Problem to solve - Please return the full listing below without altering anything.

Data supplied -

(** async def _process_with_fitz(file_path, options) *)
Definition _process_with_fitz (file_path : string) (opts : options) : res ExtractionResult :=
  page_images ←
    (if fitz_installed env then
       match fitz_open env file_path with
       | None => Raise LibraryError
       | Some doc =>
           max_pages ← min_max_pages opts (Z.of_nat (length (fitz_pages doc)));
           for_each (fun page_images '(page_num, page) =>
                       img_data ← get_pixmap page;
                       Ok (page_images ++ [(page_num + 1, img_data)]))
                    (Py.enumerate 0 (Py.upto max_pages (fitz_pages doc))) []
       end
     else Raise ImportError);
  let tasks := map (fun '(page_num, img_data) => _process_page_data img_data page_num opts)
                   page_images in
  results ← run_batches tasks;
  Ok (build_response results).

(** async def process_pdf_with_ocr(file_path, options) *)
Definition process_pdf_with_ocr (file_path : string) (opts : options) : res ExtractionResult :=
  if negb (ensure_tmp_space env 100) then Raise ValueError
  else
    match convert_from_path env with
    | Some convert =>
        try_except
          (images ← convert file_path (get opts "max_pages" VNone);
           let tasks := map (fun '(page_num, img) => _process_page_image img page_num opts)
                            (Py.enumerate 1 images) in
           results ← run_batches tasks;
           Ok (build_response results))
          (fun _ => _process_with_fitz file_path opts)
    | None => _process_with_fitz file_path opts
    end.

End WithEnv.

End ocr_processor.

(* ===================================================================== *)
(** * app/parsers/pdf/extractor.py *)
(* ===================================================================== *)

Module extractor.

Definition math_indicators : list string :=
  ["∑"; "∫"; "∂"; "√"; "±"; "×"; "÷"; "≈"; "≠"; "≤"; "≥"; "α"; "β"; "γ"; "δ"; "θ"; "π"].

(** def _has_math_content(text) *)
Definition _has_math_content (text : string) : bool :=
  existsb (fun indicator => Py.contains indicator text) math_indicators.

(** [str(h)] of a cell: None prints as its name. *)
Definition str_cell (c : option string) : string :=
  match c with Some s => s | None => "None" end.

(** [str(cell) if cell else ""] *)
Definition str_cell_or_empty (c : option string) : string :=
  match c with Some s => s | None => EmptyString end.

(** def _simple_table_to_markdown(headers, rows) *)
Definition _simple_table_to_markdown (headers : list (option string)) (rows : RawTable) : string :=
  match headers, rows with
  | [], [] => EmptyString
  | _, _ =>
      let lines :=
        (match headers with
         | [] => []
         | _ => ["| " +:+ Py.join " | " (map str_cell headers) +:+ " |";
                 "| " +:+ Py.join " | " (map (fun _ => "---") headers) +:+ " |"]
         end)
        ++ map (fun row => "| " +:+ Py.join " | " (map str_cell_or_empty row) +:+ " |") rows in
      Py.join Py.NL lines
  end.

(** def _format_simple_tables(tables) *)
Definition _format_simple_tables (tables : list RawTable) : list TableElement :=
  fold_left (fun formatted '(i, table) =>
    match table with
    | [] => formatted
    | headers :: rows =>
        formatted ++ [SimpleTable ("table_" +:+ Py.str_int i) headers rows
                                  (_simple_table_to_markdown headers rows)]
    end) (Py.enumerate 0 tables) [].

Answer space -
(** async def _process_with_fitz(file_path, options) *)
Definition _process_with_fitz (file_path : string) (opts : options) : res ExtractionResult :=
  page_images ←
    (if fitz_installed env then
       match fitz_open env file_path with
       | None => Raise LibraryError
       | Some doc =>
           max_pages ← min_max_pages opts (Z.of_nat (length (fitz_pages doc)));
           for_each (fun page_images '(page_num, page) =>
                       img_data ← get_pixmap page;
                       Ok (page_images ++ [(page_num + 1, img_data)]))
                    (Py.enumerate 0 (Py.upto max_pages (fitz_pages doc))) []
       end
     else Raise ImportError);
  let tasks := map (fun '(page_num, img_data) => _process_page_data img_data page_num opts)
                   page_images in
  results ← run_batches tasks;
  Ok (build_response results).

(** async def process_pdf_with_ocr(file_path, options) *)
Definition process_pdf_with_ocr (file_path : string) (opts : options) : res ExtractionResult :=
  if negb (ensure_tmp_space env 100) then Raise ValueError
  else
    match convert_from_path env with
    | Some convert =>
        try_except
          (images ← convert file_path (get opts "max_pages" VNone);
           let tasks := map (fun '(page_num, img) => _process_page_image img page_num opts)
                            (Py.enumerate 1 images) in
           results ← run_batches tasks;
           Ok (build_response results))
          (fun _ => _process_with_fitz file_path opts)
    | None => _process_with_fitz file_path opts
    end.

End WithEnv.

End ocr_processor.

(* ===================================================================== *)
(** * app/parsers/pdf/extractor.py *)
(* ===================================================================== *)

Module extractor.

Definition math_indicators : list string :=
  ["∑"; "∫"; "∂"; "√"; "±"; "×"; "÷"; "≈"; "≠"; "≤"; "≥"; "α"; "β"; "γ"; "δ"; "θ"; "π"].

(** def _has_math_content(text) *)
Definition _has_math_content (text : string) : bool :=
  existsb (fun indicator => Py.contains indicator text) math_indicators.

(** [str(h)] of a cell: None prints as its name. *)
Definition str_cell (c : option string) : string :=
  match c with Some s => s | None => "None" end.

(** [str(cell) if cell else ""] *)
Definition str_cell_or_empty (c : option string) : string :=
  match c with Some s => s | None => EmptyString end.

(** def _simple_table_to_markdown(headers, rows) *)
Definition _simple_table_to_markdown (headers : list (option string)) (rows : RawTable) : string :=
  match headers, rows with
  | [], [] => EmptyString
  | _, _ =>
      let lines :=
        (match headers with
         | [] => []
         | _ => ["| " +:+ Py.join " | " (map str_cell headers) +:+ " |";
                 "| " +:+ Py.join " | " (map (fun _ => "---") headers) +:+ " |"]
         end)
        ++ map (fun row => "| " +:+ Py.join " | " (map str_cell_or_empty row) +:+ " |") rows in
      Py.join Py.NL lines
  end.

(** def _format_simple_tables(tables) *)
Definition _format_simple_tables (tables : list RawTable) : list TableElement :=
  fold_left (fun formatted '(i, table) =>
    match table with
    | [] => formatted
    | headers :: rows =>
        formatted ++ [SimpleTable ("table_" +:+ Py.str_int i) headers rows
                                  (_simple_table_to_markdown headers rows)]
    end) (Py.enumerate 0 tables) [].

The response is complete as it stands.